Hilaria del Jesús, Jesucita para algunos, Tita para la familia, mamá para seis hermanos. Muy estricta, pero una belleza de ser humano.
En aquella Caracas de los años 60 cursaba yo segundo año, y los tiempos de ocio los pasaba jugando béisbol en el famoso estadio de la YMCA, bañándome en la cascada de Los Chorros, por la avenida Boyacá, o en las playas de Macuto.
Pero cuando el ocio le gana a los deberes, la boleta de notas lo grita y las madres la escuchan. Entonces mamá me llamó a botón y, tras un intenso sermón sobre la responsabilidad, clausuró oficialmente mis días de brincadera.
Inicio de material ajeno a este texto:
(* ===== verification/Subprocess.v ===== *)
(** The end of a subprocess: [_StdioTransport.close] of [mcp_source.py] and
    [_DownstreamLink.close] of [gateway.py], which are the same code, and what runs before
    them.  A started process is always waited for, however its use ended. *)

From S2P Require Import Prelude PyJson PyJsonLoads PyStr PyColl PyEq PyIo DateTime Descriptor Catalog Policy.
From S2P Require Import Db AuditLog GovGrants BusPublish McpSource Service Gateway.

(** The child as [close] finds it: which of its streams raise [OSError] when closed, and
    whether it outlives the two seconds it gets to terminate. *)
Record child := mkChild {
  stdin_breaks : bool;
  stdout_breaks : bool;
  lingers : bool;
}.

(** What is done to a child. *)
Inductive deed := ClosedStdin | ClosedStdout | Terminated | Killed | Reaped.

Definition doing (A : Type) : Type := st (list deed) A.
Definition log (d : deed) : doing unit := st_modify (λ l, l ++ [d]).

Definition is_OSError (e : exn) : bool := match e with OSError => true | _ => false end.
Definition is_TimeoutExpired (e : exn) : bool := match e with TimeoutExpired => true | _ => false end.

(** [try: stream.close() except OSError: pass] *)
Definition close_stream (breaks : bool) (d : deed) : doing unit :=
  try_except is_OSError (if breaks then st_throw OSError else log d) (mret tt).

(** [proc.wait(timeout=2)], and [proc.wait()] after [proc.kill()]. *)
Definition wait_briefly (c : child) : doing unit :=
  if lingers c then st_throw TimeoutExpired else log Reaped.

(** [close()] *)
Definition close (c : child) : doing unit :=
  _ ← close_stream (stdin_breaks c) ClosedStdin;
  _ ← close_stream (stdout_breaks c) ClosedStdout;
  _ ← log Terminated;
  try_except is_TimeoutExpired (wait_briefly c) (_ ← log Killed; log Reaped).

(** [try: ... finally: close()]: an exception of [close] would replace the answer. *)
Definition finally {A} (r : res A) (c : child) : res A * list deed :=
  match close c [] with
  | (Ok _, l) => (r, l)
  | (Raise e, l) => (Raise e, l)
  end.

(** [discover(command, timeout)]: the answer and what became of the process. *)
Definition discover_command {rt : PyFloatRuntime} {utf8 : Utf8} (p : process) (c : child) :
    res DiscoveryResult * list deed :=
  if spawn_fails p then (discover p, []) else finally (discover p) c.

(** [Gateway.run()], its client's input to the end. *)
Definition run_to_end {rt : PyFloatRuntime} {dt : PyDatetime} {utf8 : Utf8} {crypto : Cryptography}
    {engine : PolicyEngine} {processes : Processes} {endpoint : BusEndpoint} (gc : gateway)
    (input : string) (c : child) : gwm (Z * list deed) := λ o g,
  let '(r, g') := session gc input o g in
  let '(r, l) := finally r c in (_ ← r; Ok (0, l), g').

(** ** What is left behind *)

(** Closing never raises, and does what it can: it asks the process to end, kills it only
    when it does not, and returns after it has been waited for. *)
Lemma close_run c l :
  close c l =
  (Ok tt, l ++ (if stdin_breaks c then [] else [ClosedStdin]) ++ (if stdout_breaks c then [] else [ClosedStdout])
            ++ [Terminated] ++ (if lingers c then [Killed] else []) ++ [Reaped]).
Proof.
  destruct c as [[] [] []]; cbv [close close_stream wait_briefly log try_except st_modify st_throw mbind st_bind mret st_ret].
  all: cbn; by rewrite <- ?app_assoc.
Qed.

Lemma finally_reaps {A} (r : res A) c :
  (finally r c).1 = r ∧ Terminated ∈ (finally r c).2 ∧ last (finally r c).2 = Some Reaped ∧
  (Killed ∈ (finally r c).2 ↔ lingers c = true).
Proof.
  unfold finally. rewrite close_run. cbn [fst snd]. destruct c as [[] [] []]; cbn.
  all: split_and!; try done; try set_solver.
Qed.

(** No discovery leaves a process behind: every process started is asked to end and waited
    for, whatever the answer, which closing does not change. *)
Theorem discovery_reaps {rt : PyFloatRuntime} {utf8 : Utf8} (p : process) (c : child) :
  let '(r, deeds) := discover_command p c in
  r = discover p ∧
  if spawn_fails p then deeds = [] else Terminated ∈ deeds ∧ last deeds = Some Reaped ∧ (Killed ∈ deeds ↔ lingers c = true).
Proof.
  unfold discover_command. destruct (spawn_fails p); [done|]. pose proof (finally_reaps (discover p) c) as H.
  destruct (finally (discover p) c). destruct H as (Hr & H). by split.
Qed.

(** A session that ends has returned 0 and its downstream server has ended. *)
Lemma session_reaps {rt : PyFloatRuntime} {dt : PyDatetime} {utf8 : Utf8} {crypto : Cryptography}
    {engine : PolicyEngine} {processes : Processes} {endpoint : BusEndpoint} (gc : gateway) input c o g n deeds g' :
  run_to_end gc input c o g = (Ok (n, deeds), g') →
  n = 0 ∧ Terminated ∈ deeds ∧ last deeds = Some Reaped ∧ g' = (session gc input o g).2.
Proof.
  unfold run_to_end. destruct (session gc input o g) as [r g1]. pose proof (finally_reaps r c) as H.
  destruct (finally r c) as [r' l]. destruct H as (Hr & Ht & Hl & _). cbn in Hr, Ht, Hl. subst r'.
  intros [= H <-]. apply bind_ok in H as (x & _ & [= <- <-]). done.
Qed.
(* ===== verification/GatewayRuns.v ===== *)
(** The gateway's guarantees: it always ends, answers every request once, and forwards a
    tool call only against a grant of its own that was permitted and redeemed for exactly
    that call. *)

From S2P Require Import Prelude PyJson PyJsonLoads PyStr PyColl PyEq PyIo Descriptor Catalog Policy.
From S2P Require Import DateTime Hashing Db AuditLog Grants Store BusPublish GovGrants McpSource Service.
From S2P Require Import ServiceRuns Gateway.

(** Run the gateway monad one step further, where that is pure. *)
Ltac gw_step :=
  lazymatch goal with
  | |- context [@mbind gwm ?i ?A ?B ?k ?m ?o ?g] =>
      change (@mbind gwm i A B k m o g) with
        (match m o g with (Ok a, g') => k a o g' | (Raise e, g') => (@Raise B e, g') end);
      try lazymatch m with
      | step ?r => change (m o g) with (r, g)
      | mret ?a => change (m o g) with (@Ok A a, g)
      | attempt ?m' => change (m o g) with (let '(r, g') := m' o g in (Ok r, g'))
      end; cbv beta iota
  end.

(** ** What a step does to the database and to the calls forwarded *)

(** Nothing on file is undone: grants keep their latches, the log grows, and permits stay
    in order. *)
Record grows {rt : PyFloatRuntime} (d d' : db) : Prop := {
  gr_log : ∃ rows, audit_t d' = audit_t d ++ rows;
  gr_grants gid g : grants_t d !! gid = Some g → ∃ g', grants_t d' !! gid = Some g' ∧ latched g g';
  gr_redemptions gid r : redemptions_t d !! gid = Some r → redemptions_t d' !! gid = Some r;
  gr_permits : permitted d → permitted d';
}.

#[export] Instance grows_refl {rt : PyFloatRuntime} : Reflexive grows.
Proof.
  intros d. split; [by exists []; rewrite app_nil_r| |done|done].
  intros gid g H. exists g. split; [done|apply latched_refl].
Qed.

#[export] Instance grows_trans {rt : PyFloatRuntime} : Transitive grows.
Proof.
  intros d1 d2 d3 [[l1 L1] G1 R1 P1] [[l2 L2] G2 R2 P2]. split; [|  |by auto..].
  - exists (l1 ++ l2). by rewrite L2, L1, app_assoc.
  - intros gid g H. destruct (G1 _ _ H) as (g2 & H2 & La). destruct (G2 _ _ H2) as (g3 & H3 & Lb).
    exists g3. split; [done|]. by eapply latched_trans.
Qed.

Lemma kept_grows {rt : PyFloatRuntime} d d' : kept d d' → grows d d'.
Proof. intros H. split; [apply (k_log _ _ H)|apply (k_grants _ _ H)|apply (k_redemptions _ _ H)|by apply kept_permitted]. Qed.

Section service_calls.
Context {rt : PyFloatRuntime} {dt : PyDatetime} {utf8 : Utf8} {crypto : Cryptography}
  {engine : PolicyEngine} {processes : Processes} {endpoint : BusEndpoint} (cfg : config).

Lemma may_issue_grows d d' : may_issue d d' → grows d d'.
Proof.
  intros Hm. split; [| | |by apply may_issue_permitted].
  - destruct Hm as [Hk|(? & ? & row & d1 & ? & ? & (Ha & _) & _ & _ & _ & _ & pay & t & _ & _ & ->)];
      [apply (k_log _ _ Hk)|]. simpl. rewrite Ha. eexists. by rewrite <- app_assoc.
  - intros gid g Hg.
    destruct Hm as [Hk|(gid1 & g1 & row & d1 & ? & ? & (_ & Hgr & _) & _ & _ & _ & Hfree & pay & t & _ & _ & ->)];
      [by apply (k_grants _ _ Hk)|].
    exists g. simpl. rewrite lookup_insert_ne by congruence. rewrite Hgr. split; [done|apply latched_refl].
  - intros gid r Hr.
    destruct Hm as [Hk|(? & ? & ? & d1 & ? & ? & (_ & _ & Hre) & _ & _ & _ & _ & pay & t & _ & _ & ->)];
      [by apply (k_redemptions _ _ Hk)|]. simpl. by rewrite Hre.
Qed.

Lemma authorize_grows p s n ctx args ttl o w :
  grows (w_db w) (w_db (authorize cfg p s n ctx args ttl o w).2).
Proof.
  destruct (authorize_effect cfg p s n ctx args ttl o w) as (d1 & Hm & Hk).
  transitivity d1; [by apply may_issue_grows|by apply kept_grows].
Qed.
(* ===== verification/ServerRuns.v ===== *)
(** The HTTP front's guarantees: nothing happens for a request that is not authenticated,
    every response says what the service method did, and a history of requests redeems a
    grant once. *)

From S2P Require Import Prelude PyJson PyJsonLoads PyStr PyColl PyEq PyIo Descriptor Catalog Policy.
From S2P Require Import DateTime Hashing Db AuditLog Grants Store BusPublish GovGrants McpSource Service.
From S2P Require Import ServiceRuns RateLimiter Server.

(** Run the server monad one step further, where that is pure. *)
Ltac web_step :=
  lazymatch goal with
  | |- context [@mbind web ?i ?A ?B ?k ?m ?o ?c] =>
      change (@mbind web i A B k m o c) with
        (match m o c with (Ok a, c') => k a o c' | (Raise e, c') => (@Raise B e, c') end);
      try lazymatch m with
      | give ?r => change (m o c) with (r, c)
      | mret ?a => change (m o c) with (@Ok A a, c)
      | try_ ?m' => change (m o c) with (let '(r, c') := m' o c in (Ok r, c'))
      end; cbv beta iota
  end.

Section reads.
Context {rt : PyFloatRuntime} {dt : PyDatetime} {utf8 : Utf8} {crypto : Cryptography}
  {engine : PolicyEngine} {processes : Processes} {endpoint : BusEndpoint}.

(** ** The methods behind [GET] change nothing on file *)

Lemma verify_audit_keeps : svc_keeps verify_audit.
Proof. unfold verify_audit. eauto with keeps. Qed.
#[local] Hint Resolve verify_audit_keeps : keeps.

Lemma health_keeps cfg : svc_keeps (health cfg).
Proof. unfold health. eauto 30 with keeps. Qed.

Lemma list_sources_keeps : svc_keeps list_sources.
Proof. by intros o w. Qed.

Lemma list_catalog_keeps : svc_keeps list_catalog.
Proof. by intros o w. Qed.

Lemma get_assertion_keeps sid n : svc_keeps (get_assertion sid n).
Proof. unfold get_assertion. eauto 20 with keeps. Qed.

Lemma drift_report_keeps sid : svc_keeps (drift_report sid).
Proof. unfold drift_report. eauto 20 with keeps. Qed.

Lemma grants_list_keeps state limit : svc_keeps (grants_list state limit).
Proof. unfold grants_list. eauto with keeps. Qed.

Lemma read_audit_keeps kind limit : svc_keeps (on_store (read_audit kind limit)).
Proof. unfold read_audit. eauto with keeps. Qed.
End reads.

#[export] Hint Resolve verify_audit_keeps health_keeps list_sources_keeps list_catalog_keeps get_assertion_keeps
  drift_report_keeps grants_list_keeps read_audit_keeps get_tool_keeps grant_of_keeps ingest_by_keeps : keeps.

(** ** What a request does *)

Section server.
Context {rt : PyFloatRuntime} {dt : PyDatetime} {utf8 : Utf8} {crypto : Cryptography}
  {engine : PolicyEngine} {processes : Processes} {endpoint : BusEndpoint} (sv : server).

(** The grant a request asks to redeem. *)
Definition redeem_path (rq : request) : option string :=
  if decide (rq_method rq = "POST") then _GRANT_REDEEM (normal_path (rq_path rq)) else None.

(** What routing a request comes to: an exception before any method runs, a method that
    changes nothing on file, or exactly one call of the service and its answer; a request
    to redeem a grant is the redemption of that grant. *)
Inductive routed (rq : request) (o : oracle) (w : world) : res pyval → world → Prop :=
| R_refused e : routed rq o w (Raise e) w
| R_read r w' : redeem_path rq = None → kept (w_db w) (w_db w') → routed rq o w r w'
| R_call c : (∀ gid, redeem_path rq = Some gid → ∃ p args, c = CRedeem gid p args) →
    routed rq o w (PDict <$> (perform (sv_service sv) c o w).1) (perform (sv_service sv) c o w).2.

(** The connection but for what was read from it and the world. *)
Definition same_conn (c c' : conn) : Prop :=
  h_limiter c' = h_limiter c ∧ h_close c' = h_close c ∧ h_out c' = h_out c.

Definition routes (rq : request) (m : web pyval) : Prop := ∀ o c,
  let '(r, c') := m o c in routed rq o (h_world c) r (h_world c') ∧ same_conn c c'.

Lemma give_routes rq e : routes rq (give (Raise e)).
Proof. intros o c. split; [constructor|done]. Qed.

Lemma answer_reads {A} rq (f : A → pyval) (m : svc A) :
  redeem_path rq = None → svc_keeps m → routes rq (answer f m).
Proof.
  intros Hp Hm o c. unfold answer. web_step. unfold on_world. specialize (Hm o (h_world c)).
  by destruct (m o (h_world c)) as [[a|e] w']; split; try apply R_read.
Qed.

Lemma answer_calls rq call :
  (∀ gid, redeem_path rq = Some gid → ∃ p args, call = CRedeem gid p args) →
  routes rq (answer PDict (perform (sv_service sv) call)).
Proof.
  intros Hp o c. unfold answer. web_step. unfold on_world. pose proof (R_call rq o (h_world c) call Hp) as H.
  by destruct (perform (sv_service sv) call o (h_world c)) as [[a|e] w'].
Qed.

(** Reading the body leaves everything but the input. *)
Lemma body_inert rq o c :
  h_world (_body rq o c).2 = h_world c ∧ same_conn c (_body rq o c).2.
Proof.
  unfold _body. web_step. destruct (content_length rq) as [n|e]; [|done].
  web_step. destruct (raise_if _ _) as [[]|e]; [|done]. web_step.
  assert (∀ (m : web string), (m = mret "{}" ∨ m = rfile_read n) →
    h_world (m o c).2 = h_world c ∧ same_conn c (m o c).2) as Hm.
  { intros m [->| ->]; [done|]. unfold rfile_read, on_input. repeat case_match; done. }
  specialize (Hm (if n =? 0 then mret "{}" else rfile_read n) ltac:(destruct (n =? 0); auto)).
  destruct ((if n =? 0 then mret "{}" else rfile_read n) o c) as [[raw|e] c1]; [|done]. simpl in Hm.
  destruct (utf8_decode _); [|done]. by destruct (json_loads _) as [[]|[]].
Qed.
Por eso, cuando llegaron las vacaciones me llevó a una academia de mecanografía. Protesté enérgicamente porque eso era para mujeres, y ella me respondió: “Yo estoy criando sola a siete hijos. ¿No puedes tú aprender a escribir a máquina?”.
Logré pasar para tercer año y hasta conseguí trabajo en el hipódromo La Rinconada. Al principio cuidaba el baño de lujo de la Tribuna B, pero gracias a aquel curso de mecanografía, pasé a trabajar en el Recinto de Jinetes, copiando los pesos de los jockeys cuando iban a montar los caballos.
Gracias a ese curso de mecanografía, hacía mis borradores en la entonces Escuela de Periodismo, de la UCV, a la que inicialmente llegué como oyente. La mecanografía ha sido una tabla de salvación en mi vida, incluso hasta ahora que vivo sentado frente a una computadora, y tecleo como si fuera una máquina de escribir.
Mamá no estaba equivocada. Aquel curso de mecanografía me cambió la vida, así como el coraje y la disciplina de mi madre.